* Exercise requirements
Please filter the data down to the lines that include the word "meshOnly" and copy them.

:: Data supplied ::

(** Named guards (interpreted by the reducer). *)
Inductive GuardId : Set :=
  | G_otherwise | G_unbound | G_bound | G_prev_generation_completion | G_stale_session_distinct
  | G_reclaiming_refusal | G_suspension_changed | G_end_genuine | G_end_provider_failure |
  G_end_weak | G_end_weak_after_timeout | G_hollow_retry | G_hollow_exhausted |
  G_end_report_awaited | G_end_report_awaited_held | G_final_strong_report_awaited |
  G_false_idle_resumed | G_final_strong | G_final_weak | G_final_weak_probe |
  G_genuine_end_or_strong_final | G_weak_end_or_final | G_admission_hold | G_admission_decline |
  G_after_weak_since | G_activity_keeps_state | G_liveness_unknown | G_liveness_fatal |
  G_liveness_failed_nonfatal | G_reported_terminal | G_provider_failure | G_no_provider_failure
  | G_holder_is_this_attempt | G_confirmed_provider_setup | G_held_provider_setup |
  G_stale_modal_resolution | G_final_present | G_parked_suspension_observation |
  G_hold_await_delivery | G_hold_await_consume_redrive | G_hold_await_consume_exhausted |
  G_hold_await_turn | G_hold_liveness | G_hold_hard_ceiling | G_hold_suspension_before_consumed
  | G_hold_weak_candidate | G_hold_admission | G_hold_await_report |
  G_hold_native_probe_report_only | G_hold_direct_report_missing | G_hold_queue_report_missing |
  G_hold_end_unconfirmed_defer | G_hold_end_unconfirmed_exhausted | G_hold_end_probe_missing |
  G_hold_report_correction | G_finished_after_report | G_hold_await_end | G_exit_after_report |
  G_settle_idle_report_owed.
#[global] Instance GuardId_eq_dec : EqDecision GuardId.
Proof. solve_decision. Defined.

(** Named attempt mutations. *)
Inductive ActionId : Set :=
  | Act_open_dispatch | Act_open_plain | Act_rebind_dispatch | Act_mark_delivered | Act_consume
  | Act_apply_held_suspension | Act_suspend | Act_resume | Act_resume_by_activity |
  Act_weak_candidate | Act_clear_weak | Act_await_report | Act_false_idle | Act_activity |
  Act_liveness_unknown | Act_liveness_failure | Act_worker_absent | Act_rebind_to_holder |
  Act_rebind | Act_hollow | Act_mark_notified | Act_store_git | Act_redrive |
  Act_stamp_no_progress_notice | Act_record_report | Act_defer_unconfirmed_end |
  Act_open_report_correction.
#[global] Instance ActionId_eq_dec : EqDecision ActionId.
Proof. solve_decision. Defined.

(** Hold deadline expressions. *)
Inductive UntilExpr : Set :=
  | U_await_delivery | U_await_consume | U_await_turn | U_liveness | U_hard_ceiling |
  U_weak_confirm | U_unknown_grace | U_liveness_reprobe | U_admission | U_await_report |
  U_await_end | U_none.
#[global] Instance UntilExpr_eq_dec : EqDecision UntilExpr.
Proof. solve_decision. Defined.

Inductive TplHoldReason : Set := HR (r : HoldReason) | HR_from_admission.
Inductive TplRelease : Set := Rel_list (l : list HoldReason) | Rel_all | Rel_expired_hold.
Inductive TplOutcome : Set :=
  TO (o : TurnOutcome) | TO_from_report | TO_from_recorded_report | TO_from_operator.
Inductive TplReason : Set :=
  TR (r : TurnReason) | TR_from_cancel | TR_from_operator | TR_from_provider_failure
  | TR_from_session_error.
Inductive TplReclaim : Set := RC (r : TurnReason) | RC_from_refusal | RC_from_exit_state.
Inductive TplNotify : Set := TN (k : NotifyKind) | TN_from_modal | TN_from_suspension.
Inductive NotifyWhen : Set :=
  When_candidate_once | When_no_progress_due | When_suspension_reminder_due.
Inductive TplNote : Set := Note (s : string) | Note_from_terminal_compare | Note_from_admission.
Inductive CancelTarget : Set := Target_current | Target_evidence_session.

(** Effect templates. The booleans of [T_hold] are [meshOnly] and
    [generationAgnostic]; that of [T_commit] is [text: 'recorded_report']; that
    of [T_notify] is [generation: 'evidence']; that of [T_cancel_dispatch] is
    [when: 'not_intentional_cleanup']. *)
Inductive EffectTemplate : Set :=
| T_act (act : ActionId)
| T_hold (reason : TplHoldReason) (until : UntilExpr) (onExpire : HoldOnExpire)
    (meshOnly generationAgnostic : bool)
| T_release (reasons : TplRelease)
| T_commit (outcome : TplOutcome) (strength : CommitStrength) (reason : TplReason)
    (recorded_report_text : bool)
| T_reclaim (reason : TplReclaim)
| T_notify (notify : TplNotify) (when : option NotifyWhen) (evidence_generation : bool)
| T_adopt_prev_generation
| T_bus (phase : BusPhase)
| T_record (note : TplNote)
| T_cancel_dispatch (target : CancelTarget) (not_intentional_cleanup : bool)
| T_redeliver
| T_probe
| T_reevaluate.

Inductive RuleTo : Set := To (s : TurnState) | To_same | To_outcome.

Record TransitionRule : Set := {
  r_id : string;
  r_lane : RuleLane;
  r_from : RuleFrom;
  r_on : list TurnEvidenceKind;
  r_guard : option GuardId;
  r_to : RuleTo;
  r_verdict : ReduceVerdict;
  r_effects : list EffectTemplate }.

Definition rule (id : string) (lane : RuleLane) (from : RuleFrom) (on : list TurnEvidenceKind)
    (guard : option GuardId) (to : RuleTo) (verdict : ReduceVerdict)
    (effects : list EffectTemplate) : TransitionRule :=
  {| r_id := id; r_lane := lane; r_from := from; r_on := on; r_guard := guard; r_to := to;
     r_verdict := verdict; r_effects := effects |}.

(** ** The table *)

Section Table.
Let A := St_accepted.
Let D := St_delivered.
Let C := St_consumed.
Let G := St_generating.
Let S := St_suspended.
Let F := St_finalizing.
Let ALL_KINDS := TURN_EVIDENCE_KINDS.

Definition AWAITS : list HoldReason := [H_await_delivery; H_await_consume; H_await_turn].

Definition livenessExtend : EffectTemplate := T_hold (HR H_liveness) U_liveness Ox_escalate false false.

Definition weakCandidate : list EffectTemplate :=
[T_act Act_weak_candidate;
 T_hold (HR H_weak_candidate) U_weak_confirm Ox_commit false false;
 T_notify (TN N_candidate) (Some When_candidate_once) false].

(** The report-awaiting idle candidate. *)
Definition awaitReport : list EffectTemplate :=
[T_act Act_await_report;
 T_release (Rel_list [H_weak_candidate]);
 T_hold (HR H_await_report) U_await_report Ox_commit true false].

(** Writer stop, no attempt, other generations. *)
Definition TRANSITIONS_lanes : list TransitionRule := [
rule "WR" Lane_current (From_states [St_stopping])
  (List.filter (fun k => bool_decide (k ≠ K_coordinator_ack)) ALL_KINDS) None
  To_same V_applied
    [T_record (Note "writer_stop_checkpoint_pending")];
rule "R1" Lane_none From_none
  [K_dispatch_accepted] None
  (To A) V_applied
    [T_act Act_open_dispatch;
     T_hold (HR H_await_delivery) U_await_delivery Ox_reclaim true false;
     T_hold (HR H_hard_ceiling) U_hard_ceiling Ox_escalate true true];
rule "R1r" Lane_current (From_states [A])
  [K_dispatch_accepted] None
  To_same V_applied
    [T_act Act_rebind_dispatch];
rule "R0a" Lane_none From_none
  [K_turn_started] (Some G_unbound)
  (To G) V_applied
    [T_act Act_open_plain;
     T_act Act_consume;
     T_bus Ph_started];
rule "R0b" Lane_none From_none
  [K_turn_started] (Some G_bound)
  To_same V_recorded
    [T_record (Note "no_attempt")];
rule "R0" Lane_none From_none
  (List.filter (fun k => bool_decide (k ≠ K_dispatch_accepted) && bool_decide (k ≠ K_turn_started)) ALL_KINDS) None
  To_same V_recorded
    [T_record (Note "no_attempt")];
rule "R27a" Lane_stale (From_states [A; D])
  [K_turn_end; K_worker_report; K_transcript_final] (Some G_prev_generation_completion)
  To_outcome V_applied
    [T_adopt_prev_generation];
rule "R27" Lane_stale (From_states [C; G; S; F; St_completed; St_blocked; St_failed; St_cancelled])
  [K_turn_end; K_worker_report; K_transcript_final] (Some G_prev_generation_completion)
  To_same V_recorded
    [T_record (Note "late_completion_prev_generation");
     T_notify (TN N_late_completion) None true];
rule "R28a" Lane_stale From_any
  [K_turn_started] (Some G_stale_session_distinct)
  To_same V_recorded
    [T_record (Note "stale_generation");
     T_cancel_dispatch Target_evidence_session false];
rule "R28" Lane_stale From_any
  ALL_KINDS (Some G_otherwise)
  To_same V_recorded
    [T_record (Note "stale_generation")]
]%string.

(** Dispatch and delivery. *)
Definition TRANSITIONS_dispatch : list TransitionRule := [
rule "R2s" Lane_current (From_states [A; D])
  [K_delivered] (Some G_held_provider_setup)
  (To D) V_applied
    [T_act Act_mark_delivered;
     T_release (Rel_list AWAITS)];
rule "R2" Lane_current (From_states [A; D])
  [K_delivered] (Some G_otherwise)
  (To D) V_applied
    [T_act Act_mark_delivered;
     T_release (Rel_list [H_await_delivery]);
     T_hold (HR H_await_consume) U_await_consume Ox_redeliver true false;
     T_hold (HR H_await_turn) U_await_turn Ox_reclaim true false];
rule "R2a" Lane_current (From_states [C; G; S; F])
  [K_delivered] None
  To_same V_recorded
    [T_record (Note "late_delivery_ack")];
rule "R3" Lane_current (From_states [A; D])
  [K_delivery_refused] (Some G_reclaiming_refusal)
  (To A) V_applied
    [T_reclaim RC_from_refusal];
rule "R3a" Lane_current (From_states [A; D])
  [K_delivery_refused] (Some G_otherwise)
  To_same V_recorded
    [T_record (Note "delivery_refused_retryable")];
rule "R24" Lane_current (From_states [A; D])
  [K_dispatch_failed] None
  (To A) V_applied
    [T_act Act_worker_absent;
     T_reclaim (RC R_dispatch_failed)];
rule "R25" Lane_current (From_states [A; D])
  [K_duplicate_dispatch_refusal] (Some G_holder_is_this_attempt)
  (To C) V_applied
    [T_act Act_rebind_to_holder;
     T_act Act_consume;
     T_release (Rel_list AWAITS);
     livenessExtend];
rule "R25a" Lane_current (From_states [A; D])
  [K_duplicate_dispatch_refusal] (Some G_otherwise)
  To_same V_recorded
    [T_record (Note "foreign_holder")];
rule "R26" Lane_current From_nonterminal
  [K_session_rebound] None
  To_same V_applied
    [T_act Act_rebind]
]%string.

(** Turn start and suspension. *)
Definition TRANSITIONS_start : list TransitionRule := [
rule "R4" Lane_current (From_states [A; D; C])
  [K_turn_started] None
  (To G) V_applied
    [T_act Act_consume;
     T_release (Rel_list AWAITS);
     livenessExtend;
     T_bus Ph_started;
     T_act Act_apply_held_suspension];
rule "R5s" Lane_current (From_states [A; D])
  [K_suspension] (Some G_confirmed_provider_setup)
  To_same V_applied
    [T_act Act_suspend;
     T_release (Rel_list AWAITS);
     T_hold (HR H_suspension_before_consumed) U_none Ox_release false false;
     T_bus Ph_suspended;
     T_notify TN_from_modal None false];
rule "R5" Lane_current (From_states [A; D])
  [K_suspension] (Some G_otherwise)
  To_same V_applied
    [T_hold (HR H_suspension_before_consumed) U_none Ox_release false false];
rule "R5stale" Lane_current (From_states [A; D; S])
  [K_suspension_resolved] (Some G_stale_modal_resolution)
  To_same V_recorded
    [T_record (Note "stale_modal_resolution")];
rule "R5bs" Lane_current (From_states [A; D])
  [K_suspension_resolved] (Some G_held_provider_setup)
  To_same V_applied
    [T_release (Rel_list [H_suspension_before_consumed]);
     T_act Act_resume;
     T_hold (HR H_await_consume) U_await_consume Ox_redeliver true false;
     T_hold (HR H_await_turn) U_await_turn Ox_reclaim true false];
rule "R5b" Lane_current (From_states [A; D])
  [K_suspension_resolved] (Some G_otherwise)
  To_same V_applied
    [T_release (Rel_list [H_suspension_before_consumed])];
rule "R6" Lane_current (From_states [C; G; F])
  [K_suspension] None
  (To S) V_applied
    [T_act Act_suspend;
     T_release (Rel_list [H_weak_candidate; H_live_pending; H_transcript_quiet; H_await_report]);
     T_bus Ph_suspended;
     T_notify TN_from_modal None false];
rule "R6s" Lane_current (From_states [S])
  [K_suspension] (Some G_suspension_changed)
  (To S) V_applied
    [T_act Act_suspend;
     T_bus Ph_suspended;
     T_notify TN_from_modal None false];
rule "R6d" Lane_current (From_states [S])
  [K_suspension] (Some G_otherwise)
  To_same V_recorded
    [T_record (Note "duplicate_suspension")];
rule "R7" Lane_current (From_states [S])
  [K_suspension_resolved] (Some G_otherwise)
  (To G) V_applied
    [T_act Act_resume;
     T_bus Ph_resumed;
     T_notify (TN N_approval_resolved) None false];
rule "R8" Lane_current (From_states [S])
  [K_turn_started; K_transcript_activity] None
  (To G) V_applied
    [T_act Act_resume_by_activity;
     T_release (Rel_list [H_live_pending; H_transcript_quiet; H_weak_candidate]);
     livenessExtend;
     T_bus Ph_resumed]
]%string.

:::

* Written answer
(** Effect templates. The booleans of [T_hold] are [meshOnly] and
    (meshOnly generationAgnostic : bool)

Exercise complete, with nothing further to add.